12 January–06 February 2022

The Projector

Singapore, Singapore

Group Exhibition
Curated by Louis Ho


Related Artworks

BRB, Powdering My Nose (2022)


Description

Excerpt from Louis Ho:

"It's my party and I'll cry if I want to, you would cry too if it happened to you" is a project about unhappiness, or more specifically, affirmative unhappiness.

The collaboration between The Projector, Singapore’s foremost independent cinema theatre, and curator Louis Ho, is comprised of an exhibition of site-specific works located in The Projector’s Golden Mile space and a retrospective of Indonesian filmmaker, Kamila Andini. Works in the exhibition respond to the theme of affirmative unhappiness through the televisual medium, unhappiness being understood as feelings that do not serve the needs of dominant modes of contemporary life, simply because to be happy would be to accord with those ill-fitting frameworks.

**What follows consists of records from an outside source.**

Lemma Qc_of_Z_nonzero (z : Z) : z <> 0%Z -> Qc_of_Z z <> 0%Qc.
Proof.
  intros Hz H. rewrite <- Z2Qc_inj_0 in H. now apply Z2Qc_inj in H.
Qed.

(** A ramp with a positive duration, at any time: the start value plus
    the share done of the way to the end value. *)
Lemma current_ramp (anim : AnimatedValue) (toVal : Qc) (duration now t : Z) :
  (0 < duration)%Z ->
  current (timing_start anim toVal duration linear now) t
  = (current anim now + progress now duration t * (toVal - current anim now))%Qc.
Proof.
  intros Hd. unfold timing_start.
  destruct (Z.eqb_spec duration 0) as [-> | _]; [lia |].
  unfold current at 1, progress, linear. simpl.
  now destruct (now + duration <=? t)%Z.
Qed.

Lemma progress_bounds (now duration t : Z) :
  (0 < duration)%Z -> (now <= t)%Z ->
  (0 <= progress now duration t)%Qc /\ (progress now duration t <= 1)%Qc.
Proof.
  intros Hd Ht. unfold progress.
  destruct (Z.leb_spec (now + duration) t) as [Hend | Hin].
  - split; [| apply Qcle_refl]. rewrite <- Z2Qc_inj_0, <- Z2Qc_inj_1.
    now apply (proj1 (Z2Qc_inj_le _ _)).
  - assert (Hc : (0 < Qc_of_Z duration)%Qc)
      by (rewrite <- Z2Qc_inj_0; apply (proj1 (Z2Qc_inj_lt _ _)); lia).
    split.
    + apply (Qcmult_le_mono_pos_r _ _ (Qc_of_Z duration) Hc).
      replace (Qc_of_Z (t - now) / Qc_of_Z duration * Qc_of_Z duration)%Qc
        with (Qc_of_Z (t - now))
        by (field; apply Qc_of_Z_nonzero; lia).
      rewrite Qcmult_0_l, <- Z2Qc_inj_0. apply (proj1 (Z2Qc_inj_le _ _)). lia.
    + apply (Qcmult_le_mono_pos_r _ _ (Qc_of_Z duration) Hc).
      replace (Qc_of_Z (t - now) / Qc_of_Z duration * Qc_of_Z duration)%Qc
        with (Qc_of_Z (t - now))
        by (field; apply Qc_of_Z_nonzero; lia).
      rewrite Qcmult_1_l. apply (proj1 (Z2Qc_inj_le _ _)). lia.
Qed.

Lemma progress_monotone (now duration t1 t2 : Z) :
  (0 < duration)%Z -> (now <= t1 <= t2)%Z ->
  (progress now duration t1 <= progress now duration t2)%Qc.
Proof.
  intros Hd Ht.
  destruct (Z.leb_spec (now + duration) t2) as [Hend | Hin].
  - replace (progress now duration t2) with 1%Qc
      by (unfold progress; destruct (Z.leb_spec (now + duration) t2);
          [reflexivity | lia]).
    apply progress_bounds; lia.
  - unfold progress.
    destruct (Z.leb_spec (now + duration) t1); [lia |].
    destruct (Z.leb_spec (now + duration) t2); [lia |].
    assert (Hc : (0 < Qc_of_Z duration)%Qc)
      by (rewrite <- Z2Qc_inj_0; apply (proj1 (Z2Qc_inj_lt _ _)); lia).
    apply (Qcmult_le_mono_pos_r _ _ (Qc_of_Z duration) Hc).
    replace (Qc_of_Z (t1 - now) / Qc_of_Z duration * Qc_of_Z duration)%Qc
      with (Qc_of_Z (t1 - now))
      by (field; apply Qc_of_Z_nonzero; lia).
    replace (Qc_of_Z (t2 - now) / Qc_of_Z duration * Qc_of_Z duration)%Qc
      with (Qc_of_Z (t2 - now))
      by (field; apply Qc_of_Z_nonzero; lia).
    apply (proj1 (Z2Qc_inj_le _ _)). lia.
Qed.

(** Once started with the indicator at or below 100, the animation never
    goes back and never passes 100: from the start on the value only
    grows, from the value it had up to 100. *)
Theorem startReloadAnimation_monotone (anim : AnimatedValue) (now t1 t2 : Z) :
  (current anim now <= Qc_of_Z 100)%Qc ->
  (now <= t1 <= t2)%Z ->
  (current anim now <= current (startReloadAnimation anim now) t1)%Qc
  /\ (current (startReloadAnimation anim now) t1
      <= current (startReloadAnimation anim now) t2)%Qc
  /\ (current (startReloadAnimation anim now) t2 <= Qc_of_Z 100)%Qc.
Proof.
  intros Hv Ht. unfold startReloadAnimation.
  rewrite !current_ramp by lia.
  set (v := current anim now) in *.
  assert (Hd : (0 <= Qc_of_Z 100 - v)%Qc).
  { apply Qcle_minus_iff in Hv. exact Hv. }
  destruct (progress_bounds now 60000 t1 ltac:(lia) ltac:(lia)) as [H1lo H1hi].
  destruct (progress_bounds now 60000 t2 ltac:(lia) ltac:(lia)) as [H2lo H2hi].
  pose proof (progress_monotone now 60000 t1 t2 ltac:(lia) Ht) as Hmono.
  repeat split.
  - rewrite <- (Qcplus_0_r v) at 1. apply Qcplus_le_mono_l.
    now apply Qcmult_nonneg_nonneg.
  - apply Qcplus_le_mono_l. now apply Qcmult_le_mono_nonneg_r.
  - replace (Qc_of_Z 100) with (v + 1 * (Qc_of_Z 100 - v))%Qc at 2 by ring.
    apply Qcplus_le_mono_l. now apply Qcmult_le_mono_nonneg_r.
Qed.

Lemma startReloadAnimation_monotone_witness :
  (current (idle (Qc_of_Z 40)) 0
   <= current (startReloadAnimation (idle (Qc_of_Z 40)) 0) 1000)%Qc
  /\ (current (startReloadAnimation (idle (Qc_of_Z 40)) 0) 1000
      <= current (startReloadAnimation (idle (Qc_of_Z 40)) 0) 2000)%Qc
  /\ (current (startReloadAnimation (idle (Qc_of_Z 40)) 0) 2000
      <= Qc_of_Z 100)%Qc.
Proof.
  apply (startReloadAnimation_monotone (idle (Qc_of_Z 40)) 0 1000 2000).
  - vm_compute. discriminate.
  - lia.
Defined.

In a pair of multi-component installations, Xun employs his characteristic sugary palettes and ornamented textures to activate the otherwise mundane environment of The Projector’s bathrooms, and as commentary on the melodrama and melancholy found in his favourite films and television programs. The colours and texture of his objects, from the synthetic textiles of heart-shaped soft sculptures to the embellishments adorning bejewelled urinal cakes, are references to specific scenes in “Desperate Housewives”, “Sex & the City” and “Please Like Me”, and “Happy Together” (1997) and “Shelter” (2007). These scenes are marked by personal setbacks for the characters involved, and the psychology of sadness is here filtered through the incongruity between the aesthetics and materiality of camp, and the multivalent significance of the public restroom (ranging from soilage to illicit sex).